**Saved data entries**
____

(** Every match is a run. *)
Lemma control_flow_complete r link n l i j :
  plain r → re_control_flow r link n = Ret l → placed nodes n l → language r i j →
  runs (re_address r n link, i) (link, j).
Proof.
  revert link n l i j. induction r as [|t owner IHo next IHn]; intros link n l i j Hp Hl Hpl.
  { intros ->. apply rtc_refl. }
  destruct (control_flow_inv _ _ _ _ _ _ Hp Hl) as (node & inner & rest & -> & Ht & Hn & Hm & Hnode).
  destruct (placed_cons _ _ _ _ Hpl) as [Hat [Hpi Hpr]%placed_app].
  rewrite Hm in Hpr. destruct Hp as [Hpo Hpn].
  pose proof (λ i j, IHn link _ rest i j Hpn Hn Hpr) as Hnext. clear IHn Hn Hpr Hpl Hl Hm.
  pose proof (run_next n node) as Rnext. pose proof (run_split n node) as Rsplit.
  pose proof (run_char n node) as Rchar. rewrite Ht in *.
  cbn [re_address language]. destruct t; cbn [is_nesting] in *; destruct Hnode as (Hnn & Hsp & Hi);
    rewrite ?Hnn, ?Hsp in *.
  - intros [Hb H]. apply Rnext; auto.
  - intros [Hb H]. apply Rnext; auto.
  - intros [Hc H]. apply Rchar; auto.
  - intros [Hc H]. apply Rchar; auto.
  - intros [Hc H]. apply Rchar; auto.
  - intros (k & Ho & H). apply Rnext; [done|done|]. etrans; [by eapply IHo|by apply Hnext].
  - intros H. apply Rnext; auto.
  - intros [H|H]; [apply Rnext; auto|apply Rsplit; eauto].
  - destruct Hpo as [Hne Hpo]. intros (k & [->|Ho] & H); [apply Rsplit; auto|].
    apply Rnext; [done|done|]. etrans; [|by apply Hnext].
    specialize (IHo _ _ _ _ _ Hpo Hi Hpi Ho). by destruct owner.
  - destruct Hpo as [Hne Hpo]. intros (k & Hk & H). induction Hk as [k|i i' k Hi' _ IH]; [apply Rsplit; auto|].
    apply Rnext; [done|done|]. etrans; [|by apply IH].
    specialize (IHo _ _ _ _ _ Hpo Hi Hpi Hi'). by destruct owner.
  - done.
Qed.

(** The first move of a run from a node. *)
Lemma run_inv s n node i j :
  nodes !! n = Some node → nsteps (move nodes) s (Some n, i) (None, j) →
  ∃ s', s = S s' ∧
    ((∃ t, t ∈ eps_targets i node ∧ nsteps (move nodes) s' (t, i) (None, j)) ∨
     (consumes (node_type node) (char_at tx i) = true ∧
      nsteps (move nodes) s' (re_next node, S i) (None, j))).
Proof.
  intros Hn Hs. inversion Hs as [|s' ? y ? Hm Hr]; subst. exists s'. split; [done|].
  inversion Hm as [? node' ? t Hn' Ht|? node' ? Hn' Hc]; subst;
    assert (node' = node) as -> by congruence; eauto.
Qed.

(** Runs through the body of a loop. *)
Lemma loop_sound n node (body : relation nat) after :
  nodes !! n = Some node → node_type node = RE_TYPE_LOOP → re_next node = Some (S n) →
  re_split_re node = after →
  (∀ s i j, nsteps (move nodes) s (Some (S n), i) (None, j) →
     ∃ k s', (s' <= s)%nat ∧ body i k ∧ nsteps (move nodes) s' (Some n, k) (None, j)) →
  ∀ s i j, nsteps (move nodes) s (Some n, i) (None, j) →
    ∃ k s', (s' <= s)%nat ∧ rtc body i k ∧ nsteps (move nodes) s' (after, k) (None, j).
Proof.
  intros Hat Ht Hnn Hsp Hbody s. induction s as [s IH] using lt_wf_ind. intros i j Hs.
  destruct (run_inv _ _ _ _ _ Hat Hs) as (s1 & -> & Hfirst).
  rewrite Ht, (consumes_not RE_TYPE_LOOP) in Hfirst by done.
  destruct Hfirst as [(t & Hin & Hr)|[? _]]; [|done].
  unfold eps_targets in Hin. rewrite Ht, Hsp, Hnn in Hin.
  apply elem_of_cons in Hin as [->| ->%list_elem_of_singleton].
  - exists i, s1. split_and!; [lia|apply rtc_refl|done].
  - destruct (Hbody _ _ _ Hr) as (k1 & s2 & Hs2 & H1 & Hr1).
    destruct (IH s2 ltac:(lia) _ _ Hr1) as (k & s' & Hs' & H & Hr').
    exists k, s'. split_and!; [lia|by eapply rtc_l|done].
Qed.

____

**PROBLEM**
Lines after the one containing "inversion Hm as" are left out; every line from the start of the entries through that line is restated word for word.

**TASK RESPONSE**
(** Every match is a run. *)
Lemma control_flow_complete r link n l i j :
  plain r → re_control_flow r link n = Ret l → placed nodes n l → language r i j →
  runs (re_address r n link, i) (link, j).
Proof.
  revert link n l i j. induction r as [|t owner IHo next IHn]; intros link n l i j Hp Hl Hpl.
  { intros ->. apply rtc_refl. }
  destruct (control_flow_inv _ _ _ _ _ _ Hp Hl) as (node & inner & rest & -> & Ht & Hn & Hm & Hnode).
  destruct (placed_cons _ _ _ _ Hpl) as [Hat [Hpi Hpr]%placed_app].
  rewrite Hm in Hpr. destruct Hp as [Hpo Hpn].
  pose proof (λ i j, IHn link _ rest i j Hpn Hn Hpr) as Hnext. clear IHn Hn Hpr Hpl Hl Hm.
  pose proof (run_next n node) as Rnext. pose proof (run_split n node) as Rsplit.
  pose proof (run_char n node) as Rchar. rewrite Ht in *.
  cbn [re_address language]. destruct t; cbn [is_nesting] in *; destruct Hnode as (Hnn & Hsp & Hi);
    rewrite ?Hnn, ?Hsp in *.
  - intros [Hb H]. apply Rnext; auto.
  - intros [Hb H]. apply Rnext; auto.
  - intros [Hc H]. apply Rchar; auto.
  - intros [Hc H]. apply Rchar; auto.
  - intros [Hc H]. apply Rchar; auto.
  - intros (k & Ho & H). apply Rnext; [done|done|]. etrans; [by eapply IHo|by apply Hnext].
  - intros H. apply Rnext; auto.
  - intros [H|H]; [apply Rnext; auto|apply Rsplit; eauto].
  - destruct Hpo as [Hne Hpo]. intros (k & [->|Ho] & H); [apply Rsplit; auto|].
    apply Rnext; [done|done|]. etrans; [|by apply Hnext].
    specialize (IHo _ _ _ _ _ Hpo Hi Hpi Ho). by destruct owner.
  - destruct Hpo as [Hne Hpo]. intros (k & Hk & H). induction Hk as [k|i i' k Hi' _ IH]; [apply Rsplit; auto|].
    apply Rnext; [done|done|]. etrans; [|by apply IH].
    specialize (IHo _ _ _ _ _ Hpo Hi Hpi Hi'). by destruct owner.
  - done.
Qed.

(** The first move of a run from a node. *)
Lemma run_inv s n node i j :
  nodes !! n = Some node → nsteps (move nodes) s (Some n, i) (None, j) →
  ∃ s', s = S s' ∧
    ((∃ t, t ∈ eps_targets i node ∧ nsteps (move nodes) s' (t, i) (None, j)) ∨
     (consumes (node_type node) (char_at tx i) = true ∧
      nsteps (move nodes) s' (re_next node, S i) (None, j))).
Proof.
  intros Hn Hs. inversion Hs as [|s' ? y ? Hm Hr]; subst. exists s'. split; [done|].
  inversion Hm as [? node' ? t Hn' Ht|? node' ? Hn' Hc]; subst;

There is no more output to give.